Shani Godwin:                  Yeah. It’s like a question we’ve been noodling around. We’ve been working on creating a happiness metric score that we can then work with corporate clients to help them really track and measure when the needle moves. Some of the metrics behind the math though, are you should start to see over time… And I won’t even attempt to assign the number of years, but over time you should start seeing numbers move in a positive direction. So you obviously can ask people, you can kind of track before you get started. And then once you implement policies, you can check in and ask on just job, assign a score or metric to just job fulfillment, how happy people are in their job.

That’s a very subjective number, but you can also look at things like employee health and wellness scores. You can look at things like your insurance in what your insurance costs are over time. Again, it would take a little while for that trend to show up. But in theory, if people are more balanced, they’re emotionally well because of the mind-body-spirit connection, then hopefully in time, that’s fewer visits to the doctor’s office.

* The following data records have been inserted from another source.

(** The append of an admitted event over a state in step. *)
Lemma admitted_append w l S T t ring raw env : in_step w l S T → wf_text (ae_now env) → fits l t ring raw (ae_now env) →
  canonical raw → head raw = Some 123 → ValidateEvent tr (ae_validate env) budget (ae_preflight env) t ring raw (dr_db w) = Ok () →
  ∀ l' d' r, append_recovering recoverSeal l (dr_dir w) t ring raw kp env = (l', d', r) →
  match r with
  | Ok e => repr (PublicKey kp) l' d' S (T ++ [e]) ∧ EType e = t ∧ Ring e = ring ∧ Payload e = raw ∧ Seq e = max_seq (dr_db w) + 1
  | Err e => l' = l ∧ d' = dr_dir w ∧ is_integrity e = false ∨
      is_integrity e = true ∧ is_frozen l' = true ∧ l_path l' = l_path l ∧
      ∃ evt n, storable evt ∧ d' = append_file (dr_dir w) (l_path l) (take n (stored_line evt ++ [10]))
  end.
Proof.
  intros [Hl Hr Htr] Hn Hfit Hc Hh Hv l' d' r H. pose proof (validate_begins _ _ _ _ _ _ Hv) as Hb. rewrite Hb in Hv.
  pose proof (validated_room _ _ _ _ _ Hv) as Hroom. pose proof (proj1 (proj2 (ValidateEvent_ok _ _ _ _ _ _ _ _ Hv))) as [Ht Hring]%event_type_wf.
  assert (max_seq (dr_db w) = lastSeq l) as Hmax.
  { rewrite (mirrors_max _ _ (tracks_mirrors _ _ (r_chain _ _ _ _ _ Hr) Htr)). by rewrite (r_lastSeq _ _ _ _ _ Hr). }
  rewrite Hmax in *. unfold append_recovering in H. destruct (AppendPrepared _ _ _ _ _ _ _ _) as [[l1 d1] r1] eqn:Ha.
  apply (append_outcomes _ _ _ _ _ _ _ _ _ _ _ _ Hr) in Ha; [|done..]. destruct r1 as [e|e].
  - injection H as <- <- <-. done.
  - assert (is_seal_recovery e = false) as Hs by (by destruct Ha as [(_ & _ & _ & ?)|(-> & _)]).
    assert ((l1, d1, Err (A := Event) e) = (l', d', r)) as [= <- <- <-] by (destruct recoverSeal; [by rewrite Hs in H|done]).
    destruct Ha as [(-> & -> & ? & _)|(-> & ? & ? & ?)]; [by left|by right].
Qed.

Lemma admit_cases w l S T t ring payload model env : in_step w l S T → call_ok l t ring payload model env →
  let res := adapter_admit w t ring payload model kp env in
  (ar_event res = None ∧ ar_err res ≠ None ∧ ar_door res = w ∧ ar_integrity res = None) ∨
  (∃ e l', ar_event res = Some e ∧ ar_err res = None ∧ ar_appended res = Some e ∧ ar_integrity res = None ∧ in_step (ar_door res) l' S (T ++ [e])) ∨
  (∃ l', ar_err res ≠ None ∧ ar_integrity res ≠ None ∧ halted (ar_door res) l' S T).
Proof.
  intros Hst [Hn Hfit] res. subst res. unfold Door.adapter_admit. rewrite (st_ledger _ _ _ _ Hst).
  destruct (preparePayload _ _) as [raw|] eqn:Hp; [|by left]. destruct (preparePayload_ok _ _ _ Hp) as [Hc Hh].
  destruct (ValidateEvent _ _ _ _ _ _ _ _) as [[]|] eqn:Hv; [|by left].
  destruct (append_recovering _ _ _ _ _ _ _ _) as [[l' d'] r] eqn:Ha.
  pose proof (admitted_append _ _ _ _ _ _ _ _ Hst Hn (Hfit _ eq_refl) Hc Hh Hv _ _ _ Ha) as Ho. destruct r as [e|e].
  - right. destruct Ho as (Hr' & Het & Hring & Hpl & Hseq). pose proof (validate_begins _ _ _ _ _ _ Hv) as Hb. rewrite Hb in Hv.
    rewrite <- Het, <- Hring, <- Hpl in Hv.
    destruct (validated_materializes _ _ _ _ _ Hv Hseq) as [db' Hm].
    unfold materialize_appended, materializeAtomic. rewrite Hm.
    assert (halted (mkDoor (Some (SetFrozen l' (diverged_reason e))) d' (dr_db w)) (SetFrozen l' (diverged_reason e)) S T) as Hhalt.
    { destruct (SetFrozen_frozen l' (diverged_reason e)) as [Hf Hpath]; [done|].
      split; try done; [apply Hst|apply Hr'|]. exists (stored_line e ++ [10]). rewrite Hpath. cbn. split.
      - rewrite (r_tail _ _ _ _ _ Hr'). by rewrite store_app, store_one.
      - right. exists e, (length (stored_line e ++ [10])). split; [|by rewrite take_ge].
        pose proof (r_storable _ _ _ _ _ Hr') as Hsto. apply Forall_app in Hsto as [_ Hsto]. exact (Forall_inv Hsto). }
    destruct (ae_begins env); cbn [negb]; [destruct (ae_commits env)|].
    + left. exists e, l'. cbn. split_and!; try done. split; [done|done|]. cbn. rewrite app_assoc. eapply tracks_snoc; [apply Hst|done].
    + right. by eexists.
    + right. by eexists.
  - destruct Ho as [(-> & -> & ->)|(-> & Hf & Hpath & evt & n & Hsto & ->)].
    + left. destruct w as [lg dd db]. cbn. rewrite <- (st_ledger _ _ _ _ Hst). done.
    + right. right. exists l'. split; [done|]. split; [done|]. split; cbn; try done; [apply Hst| |].
      * unfold append_file. apply sealed_ok_insert; [apply (r_path _ _ _ _ _ (st_repr _ _ _ _ Hst))|apply (r_sealed _ _ _ _ _ (st_repr _ _ _ _ Hst))].
      * exists (take n (stored_line evt ++ [10])). rewrite Hpath. unfold append_file. rewrite read_file_insert, (r_tail _ _ _ _ _ (st_repr _ _ _ _ Hst)).
        split; [done|]. right. by exists evt, n.
Qed.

Premiums become a little bit more affordable, your insurance costs should bear it out. You can look at things like absenteeism. You can look at vacation time. It’s a weird little thing, but are people leaving a lot of vacation on the table? If they’re leaving a lot of vacation on the table, you’re probably burning and turning them and they don’t really feel allowed to take a break. And I don’t know about you Melinda, but I know I need my breaks to be creative. I can’t create when I’m burnt out and tired and there’s no break.

Melinda Wittstock:        Yeah. It’s the law of diminishing returns. Into my work schedule on, it took me a while to get consistent with this, but just taking frequent breaks and sometimes just taking like a walk around the block or meditating, or just even getting up, stretching, doing something. But having these pauses, there’ve been some studies that show that it’s really difficult to be productive on anything beyond an hour at a time. And so I find now, it’s a little bit counterintuitive, but the less I do, the more I accomplish.

Shani Godwin:                  You get done. Exactly. So it’s funny you say that because when I went through that divorce and when my dad died, I was like, “I need a break. I am about to be no good.” I could see that I was forgetting simple stuff. Just my quality of work was not there because my mind was so full of these events and this trauma that was happening. And so I talked to my clients and I didn’t want to take a leave of absence.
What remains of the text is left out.